▶ **Records**
(** The locked part of [check_auto_shutdown]. *)
Definition auto_shutdown_due (id : rstring) (player_count now : Z) (s : ServerManagerService)
    : bool * ServerManagerService :=
  match dm_get (sm_entries s) id with
  | None => (false, s)
  | Some entry =>
    if decide (player_count > 0) then (false, put_entry id (entry_set_seen (Some now) entry) s)
    else match se_shutdown_after entry with
    | None => (false, s)
    | Some shutdown_after =>
      match se_last_player_seen entry with
      | None => (false, put_entry id (entry_set_seen (Some now) entry) s)
      | Some last_seen => (bool_decide (shutdown_after ≤ now - last_seen), s)
      end
    end
  end.

Definition check_auto_shutdown (id : rstring) (player_count now : Z) (stop : answer)
    (s : ServerManagerService) : ServerManagerService :=
  let '(should_stop, s) := auto_shutdown_due id player_count now s in
  if (should_stop : bool) then
    match stop_begin id s with
    | (Ok old_state, s) => (stop_end id old_state stop s).2
    | (Err _, s) => s
    end
  else s.

(** One round of the monitor after its sleep, with nothing in between: the provider's
    status, the number of players, the time, and its answer to a stop. *)
Definition monitor_round (id : rstring) (status : result ServerManagerError ProviderStatus)
    (player_count now : Z) (stop : answer) (fast_poll : bool) (s : ServerManagerService)
    : bool * ServerManagerService :=
  if decide (get_state s id = Some Crashed) then (fast_poll, s)
  else
    (* [check_provider_status] fails too when the server is not registered *)
    match (match dm_get (sm_entries s) id with
           | None => Err (ServerNotFound id) | Some _ => status end) with
    | Err _ => (fast_poll, s)
    | Ok new_status =>
      let '(tr, s) := update_state id new_status s in
      let '(notify, fast_poll) := after_transition id tr fast_poll in
      let s := match notify with Some r => notify_waiters id r s | None => s end in
      let s := if decide (new_status = StRunning)
               then check_auto_shutdown id player_count now stop s else s in
      (fast_poll, s)
    end.

(** ** All interleavings *)

(** What a task still has to do after leaving a locked section: wait for the provider to
    start, to stop or to give its status, notify the waiters, or look at the players. *)
Inductive pending_task :=
| PStart (id : rstring)
| PStop (id : rstring) (old_state : ServerState)
| PPoll (id : rstring)
| PNotify (id : rstring) (r : answer)
| PAuto (id : rstring) (player_count now : Z).

Record world := { w_service : ServerManagerService; w_pending : list pending_task }.

(** A task is picked up where it was, and leaves a state and what it does next. *)
Inductive resume : pending_task → ServerManagerService → list pending_task → ServerManagerService → Prop :=
| resume_started id s : resume (PStart id) s [] s
| resume_start_failed id s : resume (PStart id) s [] (ensure_start_failed id s)
| resume_stopped id old r s : resume (PStop id old) s [] (stop_end id old r s).2
| resume_poll_failed id s : resume (PPoll id) s [] s
| resume_polled id status n now fast s :
    resume (PPoll id) s
      (match (after_transition id (update_state id status s).1 fast).1 with
       | Some r => [PNotify id r] | None => [] end ++
       (if decide (status = StRunning) then [PAuto id n now] else []))
      (update_state id status s).2
| resume_notify id r s : resume (PNotify id r) s [] (notify_waiters id r s)
| resume_auto_idle id n now s :
    (auto_shutdown_due id n now s).1 = false →
    resume (PAuto id n now) s [] (auto_shutdown_due id n now s).2
| resume_auto_stop id n now s s1 old s2 :
    auto_shutdown_due id n now s = (true, s1) → stop_begin id s1 = (Ok old, s2) →
    resume (PAuto id n now) s [PStop id old] s2.

(** Players, operators and monitors may act at any time, and any task may go on. A
    monitor looks at the state before it asks the provider, and anything may happen,
    a crash included, until the answer comes. *)
Inductive step : world → world → Prop :=
| step_ensure id w :
    step w (Build_world (ensure_begin id (w_service w)).2
      (w_pending w ++ match (ensure_begin id (w_service w)).1 with
                      | EnsureWait _ _ true => [PStart id] | _ => [] end))
| step_start id w : step w (Build_world (start_begin id (w_service w)).2 (w_pending w))
| step_stop id old s' w :
    stop_begin id (w_service w) = (Ok old, s') →
    step w (Build_world s' (w_pending w ++ [PStop id old]))
| step_poll id w :
    get_state (w_service w) id ≠ Some Crashed →
    step w (Build_world (w_service w) (w_pending w ++ [PPoll id]))
| step_resume ps p ps' next s' w :
    w_pending w = ps ++ p :: ps' → resume p (w_service w) next s' →
    step w (Build_world s' (ps ++ next ++ ps')).

(** ** No player is forgotten, none is answered twice *)

Definition waiters_of (s : ServerManagerService) (id : rstring) : list nat :=
  match dm_get (sm_entries s) id with Some e => se_waiters e | None => [] end.

Record waiters_inv (s : ServerManagerService) : Prop := {
  wi_open id w : w ∈ waiters_of s id → (w < sm_next_waiter s)%nat ∧ w ∉ (sm_sent s).*1;
  wi_sent : NoDup (sm_sent s).*1;
  wi_sent_lt w : w ∈ (sm_sent s).*1 → (w < sm_next_waiter s)%nat;
  wi_nodup id : NoDup (waiters_of s id);
  wi_own id id' w : w ∈ waiters_of s id → w ∈ waiters_of s id' → id = id';
  wi_all w : (w < sm_next_waiter s)%nat → w ∈ (sm_sent s).*1 ∨ ∃ id, w ∈ waiters_of s id }.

▶ **How to complete this task**
Restate the entries above word for word, beginning with their first line and ending with the line holding "None => (false, put_entry"; omit everything else.

▶ **Exercise result**
(** The locked part of [check_auto_shutdown]. *)
Definition auto_shutdown_due (id : rstring) (player_count now : Z) (s : ServerManagerService)
    : bool * ServerManagerService :=
  match dm_get (sm_entries s) id with
  | None => (false, s)
  | Some entry =>
    if decide (player_count > 0) then (false, put_entry id (entry_set_seen (Some now) entry) s)
    else match se_shutdown_after entry with
    | None => (false, s)
    | Some shutdown_after =>
      match se_last_player_seen entry with
      | None => (false, put_entry id (entry_set_seen (Some now) entry) s)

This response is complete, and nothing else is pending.